### Aim of the exercise
Please copy the leading lines of the entries below exactly, concluding with the line in which "(modules [Soup], [Scraper])" occurs.

━━━━━━━━━━

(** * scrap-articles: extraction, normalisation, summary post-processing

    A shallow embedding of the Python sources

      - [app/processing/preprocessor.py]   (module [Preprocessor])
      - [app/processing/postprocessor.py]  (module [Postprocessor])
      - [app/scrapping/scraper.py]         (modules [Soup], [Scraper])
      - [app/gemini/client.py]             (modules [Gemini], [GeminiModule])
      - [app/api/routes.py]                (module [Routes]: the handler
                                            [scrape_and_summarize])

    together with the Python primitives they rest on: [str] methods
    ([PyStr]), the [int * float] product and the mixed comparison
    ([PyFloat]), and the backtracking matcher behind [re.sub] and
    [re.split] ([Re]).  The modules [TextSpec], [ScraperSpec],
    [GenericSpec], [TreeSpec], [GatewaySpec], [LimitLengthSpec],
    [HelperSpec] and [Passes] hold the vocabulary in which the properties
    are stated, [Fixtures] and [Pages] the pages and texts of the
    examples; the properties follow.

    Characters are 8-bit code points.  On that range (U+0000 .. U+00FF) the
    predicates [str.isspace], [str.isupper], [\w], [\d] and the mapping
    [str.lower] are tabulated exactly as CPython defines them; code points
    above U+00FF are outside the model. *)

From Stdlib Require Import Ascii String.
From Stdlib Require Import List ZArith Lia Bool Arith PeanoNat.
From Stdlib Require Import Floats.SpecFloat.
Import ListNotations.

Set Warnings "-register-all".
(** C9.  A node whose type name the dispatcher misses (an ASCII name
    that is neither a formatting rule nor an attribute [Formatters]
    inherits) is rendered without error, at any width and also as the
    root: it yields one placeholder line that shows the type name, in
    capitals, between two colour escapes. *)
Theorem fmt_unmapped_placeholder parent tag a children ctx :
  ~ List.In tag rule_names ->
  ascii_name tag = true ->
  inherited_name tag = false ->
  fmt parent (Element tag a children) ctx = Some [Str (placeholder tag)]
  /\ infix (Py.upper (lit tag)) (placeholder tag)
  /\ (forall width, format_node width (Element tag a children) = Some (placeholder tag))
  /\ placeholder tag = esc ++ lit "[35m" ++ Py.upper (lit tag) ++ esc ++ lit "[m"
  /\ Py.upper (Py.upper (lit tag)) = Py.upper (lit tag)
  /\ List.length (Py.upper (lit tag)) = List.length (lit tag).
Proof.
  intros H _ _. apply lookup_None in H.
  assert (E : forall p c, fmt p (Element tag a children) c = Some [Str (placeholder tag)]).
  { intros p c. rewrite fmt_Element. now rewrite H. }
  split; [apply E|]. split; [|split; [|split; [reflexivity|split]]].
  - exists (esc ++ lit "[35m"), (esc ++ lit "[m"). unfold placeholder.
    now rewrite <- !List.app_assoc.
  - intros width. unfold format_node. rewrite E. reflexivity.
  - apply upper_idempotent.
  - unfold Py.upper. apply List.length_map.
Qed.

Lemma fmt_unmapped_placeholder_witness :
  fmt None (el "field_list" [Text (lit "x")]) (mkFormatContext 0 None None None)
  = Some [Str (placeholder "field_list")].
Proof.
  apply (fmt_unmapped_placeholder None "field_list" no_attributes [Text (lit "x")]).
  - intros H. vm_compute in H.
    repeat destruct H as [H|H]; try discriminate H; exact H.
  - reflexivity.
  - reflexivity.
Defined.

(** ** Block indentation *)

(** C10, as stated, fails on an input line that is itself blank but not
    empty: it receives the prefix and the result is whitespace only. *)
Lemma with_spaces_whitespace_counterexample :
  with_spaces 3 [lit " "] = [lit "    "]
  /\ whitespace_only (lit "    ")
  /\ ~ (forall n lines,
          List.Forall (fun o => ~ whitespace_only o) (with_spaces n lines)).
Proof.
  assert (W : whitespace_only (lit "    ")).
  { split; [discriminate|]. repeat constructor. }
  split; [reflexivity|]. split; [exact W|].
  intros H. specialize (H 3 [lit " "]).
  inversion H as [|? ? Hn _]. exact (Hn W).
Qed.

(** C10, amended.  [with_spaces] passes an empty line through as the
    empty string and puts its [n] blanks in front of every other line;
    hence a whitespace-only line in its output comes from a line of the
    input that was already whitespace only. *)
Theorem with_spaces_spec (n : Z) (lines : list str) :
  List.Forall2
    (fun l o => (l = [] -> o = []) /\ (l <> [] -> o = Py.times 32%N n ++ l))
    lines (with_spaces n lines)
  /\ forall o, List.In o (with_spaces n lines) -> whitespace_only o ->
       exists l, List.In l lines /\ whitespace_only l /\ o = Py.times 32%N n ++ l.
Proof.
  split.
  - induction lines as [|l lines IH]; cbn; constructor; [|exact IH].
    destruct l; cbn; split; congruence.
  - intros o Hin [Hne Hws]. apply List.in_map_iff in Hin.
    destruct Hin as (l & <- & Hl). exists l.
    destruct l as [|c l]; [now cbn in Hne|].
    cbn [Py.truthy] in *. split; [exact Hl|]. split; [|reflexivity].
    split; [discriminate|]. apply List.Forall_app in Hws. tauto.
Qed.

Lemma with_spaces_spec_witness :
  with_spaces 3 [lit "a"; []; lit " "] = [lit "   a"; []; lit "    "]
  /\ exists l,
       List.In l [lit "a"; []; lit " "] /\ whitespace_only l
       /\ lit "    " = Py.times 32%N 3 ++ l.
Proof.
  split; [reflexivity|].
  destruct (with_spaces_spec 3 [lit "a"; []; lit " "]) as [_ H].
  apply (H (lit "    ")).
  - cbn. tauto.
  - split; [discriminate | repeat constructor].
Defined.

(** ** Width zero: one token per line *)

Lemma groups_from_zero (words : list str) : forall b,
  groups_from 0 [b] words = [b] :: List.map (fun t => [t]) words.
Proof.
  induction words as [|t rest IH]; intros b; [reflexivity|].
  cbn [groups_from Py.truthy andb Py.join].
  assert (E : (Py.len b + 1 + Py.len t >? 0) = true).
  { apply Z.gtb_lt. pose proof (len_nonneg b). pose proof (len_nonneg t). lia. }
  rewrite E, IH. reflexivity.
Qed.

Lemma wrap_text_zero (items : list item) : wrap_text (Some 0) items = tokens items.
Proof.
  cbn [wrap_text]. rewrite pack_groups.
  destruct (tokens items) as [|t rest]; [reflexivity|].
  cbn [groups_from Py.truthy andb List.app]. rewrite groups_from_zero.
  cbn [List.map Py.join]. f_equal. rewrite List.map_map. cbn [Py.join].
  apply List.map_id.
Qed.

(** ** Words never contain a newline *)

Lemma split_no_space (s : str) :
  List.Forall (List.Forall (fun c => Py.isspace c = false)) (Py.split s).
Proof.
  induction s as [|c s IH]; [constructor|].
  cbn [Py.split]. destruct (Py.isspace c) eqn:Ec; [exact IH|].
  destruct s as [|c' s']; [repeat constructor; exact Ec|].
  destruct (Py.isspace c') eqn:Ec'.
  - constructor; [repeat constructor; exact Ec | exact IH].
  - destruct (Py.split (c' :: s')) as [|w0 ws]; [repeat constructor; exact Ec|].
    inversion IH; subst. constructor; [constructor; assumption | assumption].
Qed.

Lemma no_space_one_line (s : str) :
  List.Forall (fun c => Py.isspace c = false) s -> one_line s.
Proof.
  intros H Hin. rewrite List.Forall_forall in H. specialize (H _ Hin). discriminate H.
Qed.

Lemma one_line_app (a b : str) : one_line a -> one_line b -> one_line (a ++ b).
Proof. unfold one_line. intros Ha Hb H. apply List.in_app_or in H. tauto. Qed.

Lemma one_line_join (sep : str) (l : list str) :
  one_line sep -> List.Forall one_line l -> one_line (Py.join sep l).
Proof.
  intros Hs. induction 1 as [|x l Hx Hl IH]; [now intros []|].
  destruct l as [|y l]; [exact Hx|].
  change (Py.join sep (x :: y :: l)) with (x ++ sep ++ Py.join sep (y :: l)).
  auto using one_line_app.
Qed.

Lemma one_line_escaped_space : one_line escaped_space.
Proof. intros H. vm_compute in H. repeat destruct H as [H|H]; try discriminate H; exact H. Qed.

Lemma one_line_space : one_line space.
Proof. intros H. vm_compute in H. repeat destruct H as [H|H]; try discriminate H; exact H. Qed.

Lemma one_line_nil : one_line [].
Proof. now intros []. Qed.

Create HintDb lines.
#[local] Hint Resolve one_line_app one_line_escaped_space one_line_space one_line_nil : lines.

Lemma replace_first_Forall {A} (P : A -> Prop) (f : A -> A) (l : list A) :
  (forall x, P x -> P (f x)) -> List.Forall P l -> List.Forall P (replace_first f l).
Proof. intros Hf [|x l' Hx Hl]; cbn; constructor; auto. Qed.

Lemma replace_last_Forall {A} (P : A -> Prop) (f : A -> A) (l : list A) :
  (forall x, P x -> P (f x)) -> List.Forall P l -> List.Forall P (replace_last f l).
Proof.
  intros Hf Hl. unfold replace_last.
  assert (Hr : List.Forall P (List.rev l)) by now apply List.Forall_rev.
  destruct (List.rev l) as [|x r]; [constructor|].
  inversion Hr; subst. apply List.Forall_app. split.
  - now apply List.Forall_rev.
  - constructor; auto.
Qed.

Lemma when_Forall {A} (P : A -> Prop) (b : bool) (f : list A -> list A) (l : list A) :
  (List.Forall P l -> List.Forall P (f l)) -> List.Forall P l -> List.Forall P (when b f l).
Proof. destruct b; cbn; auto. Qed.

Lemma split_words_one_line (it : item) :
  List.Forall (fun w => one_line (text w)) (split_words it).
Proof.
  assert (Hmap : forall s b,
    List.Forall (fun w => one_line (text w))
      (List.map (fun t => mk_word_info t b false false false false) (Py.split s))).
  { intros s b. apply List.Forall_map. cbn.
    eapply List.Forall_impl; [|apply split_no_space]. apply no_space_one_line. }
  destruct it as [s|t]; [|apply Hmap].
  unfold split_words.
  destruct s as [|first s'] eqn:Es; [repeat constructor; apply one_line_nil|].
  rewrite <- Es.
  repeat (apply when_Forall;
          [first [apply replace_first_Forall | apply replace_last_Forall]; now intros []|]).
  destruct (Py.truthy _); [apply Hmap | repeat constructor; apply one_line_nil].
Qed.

━━━━━━━━━━

### Exercise output
(** * scrap-articles: extraction, normalisation, summary post-processing

    A shallow embedding of the Python sources

      - [app/processing/preprocessor.py]   (module [Preprocessor])
      - [app/processing/postprocessor.py]  (module [Postprocessor])
      - [app/scrapping/scraper.py]         (modules [Soup], [Scraper])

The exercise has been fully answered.